Here are the world's most obese countries, which, combined together, are home to 671 million obese people:
1. United States
Things are especially bad in America. While obesity is certainly a global epidemic, it's a staggering problem in the U.S. Though Americans only compose five percent of the global population, they make up 13% of the world's obese and overweight population.
According to the study, there are 160 million overweight adults in the United States — 78 million are obese. Even China, which has four times more people, can't beat that number. Nearly 75% of American men and 60% of American women are obese or overweight, as are 30% of American children and teens. In comparison, only four percent of kids in the Netherlands or Sweden are overweight.

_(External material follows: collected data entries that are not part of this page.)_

(* ===== verification/FinOps.v ===== *)
(** * Budgets, prices and their overlays

    Models [internal/finops/{budget,merge,pricebook,validate}.go].  Amounts in
    dollars are IEEE doubles ([GoAny.float64]), counters are int64, Go maps are
    [gmap]s (a nil map and an empty one read alike), a nil [*Config] is [None],
    durations are nanoseconds.  The error values of [ValidateOverlay] carry the
    message without the key and the numbers the source formats into it. *)

From Stdlib Require Import Ascii String SpecFloat.
From S2P Require Import Prelude GoStrings GoAny.
Local Open Scope string_scope.
Local Open Scope Z_scope.

Definition f64 (z : Z) : float64 := f64_of_Z z.
Definition positive (f : float64) : bool := f64_gt f f64_zero.

Record BudgetCap := mkCap {
  MaxUSDPerDay : float64;
  MaxTokensPerDay : Z;
  MaxRunsPerDay : Z;
  Soft : bool
}.

Record ModelPrice := mkPrice { InputPer1k : float64; OutputPer1k : float64 }.
Definition Pricebook : Type := gmap string ModelPrice.

Record ReservationAmount := mkAmount { A_USDPerRun : float64; A_TokensPerRun : Z }.

Record ReservationConfig := mkReservation {
  USDPerRun : float64;
  TokensPerRun : Z;
  HoldTTL : Z;
  ResAgents : gmap string ReservationAmount
}.

Record RoutingConfig := mkRouting {
  RoutingOn : bool;
  RoutingPct : float64;
  Aliases : gmap string (list string)
}.

Record Config := mkConfig {
  Prices : Pricebook;
  TenantCaps : gmap string BudgetCap;
  AgentCaps : gmap string BudgetCap;
  AlertsPct : float64;
  Reservation : ReservationConfig;
  Routing : RoutingConfig;
  OnHardBreach : string
}.

Definition OnHardBreachCancelInflight : string := "cancel_inflight".

(** ** Accessors *)

Definition SoftPct (c : option Config) : float64 :=
  match c with
  | Some c => if positive (AlertsPct c) then AlertsPct c else f64 80
  | None => f64 80
  end.
(* ===== verification/Bridge.v ===== *)
(** * The runner bridge

    Models [internal/bridge/server.go] (the gRPC service runners talk to) and
    [finishPoisonPill] of [cmd/reclaim.go], against the [JobQueue] interface of
    [Transport]: the theorems hold for every queue that satisfies [JobQueueOk],
    and the in-process queue does.

    The durable callbacks ([SetRunLifecycle]), the event broker's [Publish] and
    the JSON codecs are parameters; the cancel bus is the in-process one.  A
    context is its authenticated runner kind, empty in local mode. *)

From Stdlib Require Import Ascii String.
From S2P Require Import Prelude GoStrings GoAny Transport Completion Broker Inprocess JsonNumber.
Local Open Scope string_scope.
Local Open Scope Z_scope.

Inductive rpc_error :=
| PermissionDenied
| Unavailable
| InvalidArgument
| QueueError (e : go_error)   (* the error of Dequeue, passed through *)
| ContextDone                 (* ctx.Err() *)
| BadAssignment.              (* json.Marshal failed *)

Record GetJobResponse := mkJobResponse { HasJob : bool; Assignment : option RunAssignment }.
Record ReportStatusResponse := mkReport { ROk : bool; RSuperseded : bool }.
Record HeartbeatResponse := mkHeartbeat { HOk : bool; HSuperseded : bool }.

Record StreamMessage := mkMessage {
  MsgRunId : string;
  MsgGeneration : Z;
  EventJson : string
}.

Record ReportStatusRequest := mkRequest {
  ReqRunId : string;
  ReqGeneration : Z;
  ReqStatus : string;
  ReqError : string
}.

Definition requireRunnerKind (auth kind : string) : bool :=
  String.eqb auth "" || String.eqb auth kind.

(** [fmt.Sprintf("%s:g%d", id, g)] *)
Definition attempt_event_id (id : string) (g : Z) : string :=
  id +:+ ":g" +:+ string_of_list_ascii (Itoa g).

(** The envelope stamped on a runner's event. *)
Definition stamp (g : Z) (e : RunEvent) : RunEvent :=
  mkEvent g (if 1 <? g then attempt_event_id (EventID e) g else EventID e) (Seq e) (Method e)
    (Namespace e) (Data e) (Ts e).

Section bridge.
Context {Q S : Type} `{!JobQueue Q}.
(** [attemptCallback] and [completionCallback] on the durable state; [None] is an
    error. *)
Variable attemptCallback : option (S → string → Z → S * option bool).
Variable completionCallback : option (S → RunCompletion → S * option bool).
Variable statusCallback : option (S → string → string → string → S).
Variable Publish : S → string → RunEvent → S * bool.
Variable marshal_ok : RunAssignment → bool.
Variable decode_event : string → option RunEvent.

Record Server := mkServer {
  queue : Q;
  durable : S;
  cancelBus : CancelBus;
  watchers : gmap string (list nat);   (* runner_kind -> channels *)
  runDone : gmap string nat            (* run -> its cancel subscription *)
}.

Definition set_queue (q : Q) (s : Server) : Server :=
  mkServer q (durable s) (cancelBus s) (watchers s) (runDone s).
Definition set_durable (d : S) (s : Server) : Server :=
  mkServer (queue s) d (cancelBus s) (watchers s) (runDone s).

Definition addWatcher (s : Server) (kind : string) (ch : nat) : Server :=
  mkServer (queue s) (durable s) (cancelBus s)
    (<[kind := (map_get [] (watchers s) kind ++ [ch])%list]> (watchers s)) (runDone s).

Definition removeWatcher (s : Server) (kind : string) (ch : nat) : Server :=
  match remove_first ch (map_get [] (watchers s) kind) with
  | Some l => mkServer (queue s) (durable s) (cancelBus s) (<[kind := l]> (watchers s)) (runDone s)
  | None => s
  end.

(** The channels a cancel of [runID] is offered to, each with a non-blocking send. *)
Definition notifyWatchers (s : Server) (kind : string) : list nat := map_get [] (watchers s) kind.

(** Cancelling the watch context releases the subscription. *)
Definition cleanupRun (s : Server) (runID : string) : Server :=
  match runDone s !! runID with
  | Some c => mkServer (queue s) (durable s) (release_cancel (cancelBus s) runID c) (watchers s)
                (delete runID (runDone s))
  | None => s
  end.

(** [s.queue.Nack(context.Background(), ...)] with its error ignored. *)
Definition nack (s : Server) (job : RunAssignment) : Server :=
  set_queue (jq_Nack None (queue s) (RunID job) (Generation job)).1 s.

(** The subscription made before the assignment is handed out; [subErr] says that
    the cancel broker failed. *)
Definition watch_cancel (s : Server) (runID : string) (subErr : bool) : Server :=
  if subErr then s
  else
    let (bus, c) := SubscribeCancel (cancelBus s) runID in
    let bus := match runDone s !! runID with Some old => release_cancel bus runID old | None => bus end in
    mkServer (queue s) (durable s) bus (watchers s) (<[runID := c]> (runDone s)).

(** Hand the assignment to the runner. *)
Definition deliver (s : Server) (job : RunAssignment) (subErr : bool)
  : Server * res rpc_error GetJobResponse :=
  if negb (marshal_ok job) then (nack s job, Err BadAssignment)
  else (watch_cancel s (RunID job) subErr, Ok (mkJobResponse true (Some job))).

Definition no_job : GetJobResponse := mkJobResponse false None.

Definition dispatch (auth : string) (ctxErr subErr : bool) (s : Server) (job : RunAssignment)
  : Server * res rpc_error GetJobResponse :=
  if ctxErr then (nack s job, Err ContextDone)
  else if negb (requireRunnerKind auth (RunnerKind job)) then
    match jq_Nack None (queue s) (RunID job) (Generation job) with
    | (q, Some _) => (set_queue q s, Err Unavailable)
    | (q, None) => (set_queue q s, Err PermissionDenied)
    end
  else
    match attemptCallback with
    | None => deliver s job subErr
    | Some attempt =>
        match attempt (durable s) (RunID job) (Generation job) with
        | (d, None) => (nack (set_durable d s) job, Err Unavailable)
        | (d, Some false) =>
            let s := set_durable d s in
            match jq_Ack (queue s) (RunID job) (Generation job) with
            | (q, Err _) => (set_queue q s, Err Unavailable)
            | (q, Ok _) => (set_queue q s, Ok no_job)
            end
        | (d, Some true) => deliver (set_durable d s) job subErr
        end
    end.

(** [None]: still blocked in [Dequeue]. *)
Definition GetJob (now : Z) (wait : jq_wait) (auth kind : string) (ctxErr subErr : bool) (s : Server)
  : option (Server * res rpc_error GetJobResponse) :=
  if negb (requireRunnerKind auth kind) then Some (s, Err PermissionDenied)
  else
    match jq_Dequeue now wait (queue s) kind with
    | None => None
    | Some (q, Err e) => Some (set_queue q s, Err (QueueError e))
    | Some (q, Ok None) => Some (set_queue q s, Ok no_job)
    | Some (q, Ok (Some job)) => Some (dispatch auth ctxErr subErr (set_queue q s) job)
    end.

Definition requireRunOwner (s : Server) (auth runID : string)
  : res rpc_error (option RunAssignment) :=
  match jq_LookupInflight (queue s) runID with
  | Err _ => Err Unavailable
  | Ok None => Ok None
  | Ok (Some a) =>
      if requireRunnerKind auth (RunnerKind a) then Ok (Some a) else Err PermissionDenied
  end.

(** One message of [StreamEvents]; the event published, if any. *)
Definition stream_message (now : Z) (auth : string) (s : Server) (msg : StreamMessage)
  : Server * option RunEvent * option rpc_error :=
  match requireRunOwner s auth (MsgRunId msg) with
  | Err e => (s, None, Some e)
  | Ok _ =>
      match jq_Renew now (queue s) (MsgRunId msg) (MsgGeneration msg) with
      | (q, Err _) => (set_queue q s, None, Some Unavailable)
      | (q, Ok false) => (set_queue q s, None, None)
      | (q, Ok true) =>
          let s := set_queue q s in
          match decode_event (EventJson msg) with
          | None => (s, None, Some InvalidArgument)
          | Some event =>
              let event := stamp (MsgGeneration msg) event in
              match Publish (durable s) (MsgRunId msg) event with
              | (d, true) => (set_durable d s, Some event, None)
              | (d, false) => (set_durable d s, None, Some Unavailable)
              end
          end
      end
  end.

(** The stream until EOF or the first error; what was published, in order. *)
Fixpoint StreamEvents (now : Z) (auth : string) (s : Server) (msgs : list StreamMessage)
  : Server * list (string * RunEvent) * option rpc_error :=
  match msgs with
  | [] => (s, [], None)
  | msg :: rest =>
      match stream_message now auth s msg with
      | (s, out, Some e) => (s, [], Some e)
      | (s, out, None) =>
          match StreamEvents now auth s rest with
          | (s, outs, e) => (s, (match out with Some ev => [(MsgRunId msg, ev)] | None => [] end ++ outs)%list, e)
          end
      end
  end.

Definition superseded : ReportStatusResponse := mkReport true true.
Definition reported : ReportStatusResponse := mkReport true false.

Definition report_completion (auth : string) (req : ReportStatusRequest) (leased : bool) : RunCompletion :=
  mkCompletion false None auth (negb leased) (ReqRunId req) (ReqGeneration req) (ReqStatus req)
    (ReqError req) None.

(** After the completion is durable: acknowledge, then stop watching for cancels. *)
Definition report_ack (s : Server) (req : ReportStatusRequest) (leased : bool)
  : Server * res rpc_error ReportStatusResponse :=
  if leased then
    match jq_Ack (queue s) (ReqRunId req) (ReqGeneration req) with
    | (q, Err _) => (set_queue q s, Err Unavailable)
    | (q, Ok _) => (cleanupRun (set_queue q s) (ReqRunId req), Ok reported)
    end
  else (cleanupRun s (ReqRunId req), Ok reported).
Lemma cancel_recv_ok l c : csub_ok l c → csub_ok l (cancel_recv c) ∧ c_from (cancel_recv c) = c_from c.
Proof.
  intros Hc. unfold cancel_recv. destruct (pending (c_chan c)) as [|v p] eqn:E; [done|]. split; [|done].
  destruct Hc as [Hm Hs H1 Hw He]. split; simpl; try done. rewrite E in H1. simpl in H1. lia.
Qed.

Lemma cancel_done_ok l c : csub_ok l c → csub_ok l (cancel_done c).
Proof. intros [Hm Hs H1 Hw He]. split; simpl; auto. Qed.

Lemma cact_ok b a : cbus_ok b → ∃ b', cact_step b a = Some b' ∧ cbus_ok b'.
Proof.
  intros Hb. destruct a as [o r|o r|k done|k|k]; simpl.
  - eexists. split; [done|]. destruct o; simpl; try done; intros k c; simpl; rewrite lookup_fmap;
      (destruct (csubs b !! k) as [c0|] eqn:E; [|done]); intros [= <-]; destruct (Hb _ _ E);
      (split; [rewrite length_app; unfold notified; destruct (_ && _); simpl; lia|by apply notified_ok]).
  - eexists. split; [done|]. unfold SubscribeCancel. destruct (answered o); simpl; [|done].
    intros k c. simpl. intros [[<- <-]|[_ E]]%lookup_insert_Some; [|by apply (Hb k)]. split; [done|].
    split; simpl; try done; lia.
  - destruct (csubs b !! k) as [c|] eqn:E; [|by exists b]. destruct (Hb _ _ E) as [Hf Hc].
    destruct (cancel_go_ok _ done _ Hc) as (c'&->&Hc'&Hf'). eexists. split; [done|].
    intros k' c2. simpl. intros [[<- <-]|[_ E']]%lookup_insert_Some; [|by apply (Hb k')]. by rewrite Hf'.
  - eexists. split; [done|]. intros k' c'. simpl. rewrite lookup_alter_Some. intros [(<-&c&E&->)|[_ E]]; [|by apply (Hb k')].
    destruct (Hb _ _ E) as [Hf Hc]. destruct (cancel_recv_ok _ _ Hc) as [? ->]. done.
  - eexists. split; [done|]. intros k' c'. simpl. rewrite lookup_alter_Some. intros [(<-&c&E&->)|[_ E]]; [|by apply (Hb k')].
    destruct (Hb _ _ E) as [Hf Hc]. split; [done|]. by apply cancel_done_ok.
Qed.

And things are only expected to get worse. According to a CDC forecast, over a third of American adults can be classified as obese — by 2030, that number will be 42%. The states with the highest obesity rates were Alabama, Arkansas, Indiana, Kentucky, Louisiana, Michigan, Mississippi, Missouri, Oklahoma, South Carolina, Texas and West Virginia. Obesity rates have been steadily increasing for decades, and they will continue to do so.
Image Credit: CDC
"Being overweight or even obese is a growing, unchecked problem in the U.S. today," said Dr. Ali Mokdad, one of the study's researchers. "We are looking at a major public health epidemic that must be stopped."
Why this is important: As Mokdad points out, "We have to remind ourselves that obesity is really not a cosmetic issue. It's a main risk factor for morbidity and mortality." According to the U.N. World Health Organization, chronic weight complications kill 3.4 million adults around the world every year, with many deaths linked to heart disease, stroke, diabetes, arthritis and cancer.
But perhaps the most alarming figure from this study is the child obesity rate. While the adult obese or overweight population increased by 28% during the study period, children experienced a 47% increase. If child obesity does not decrease, these troubling figures are only going to keep growing from here on out.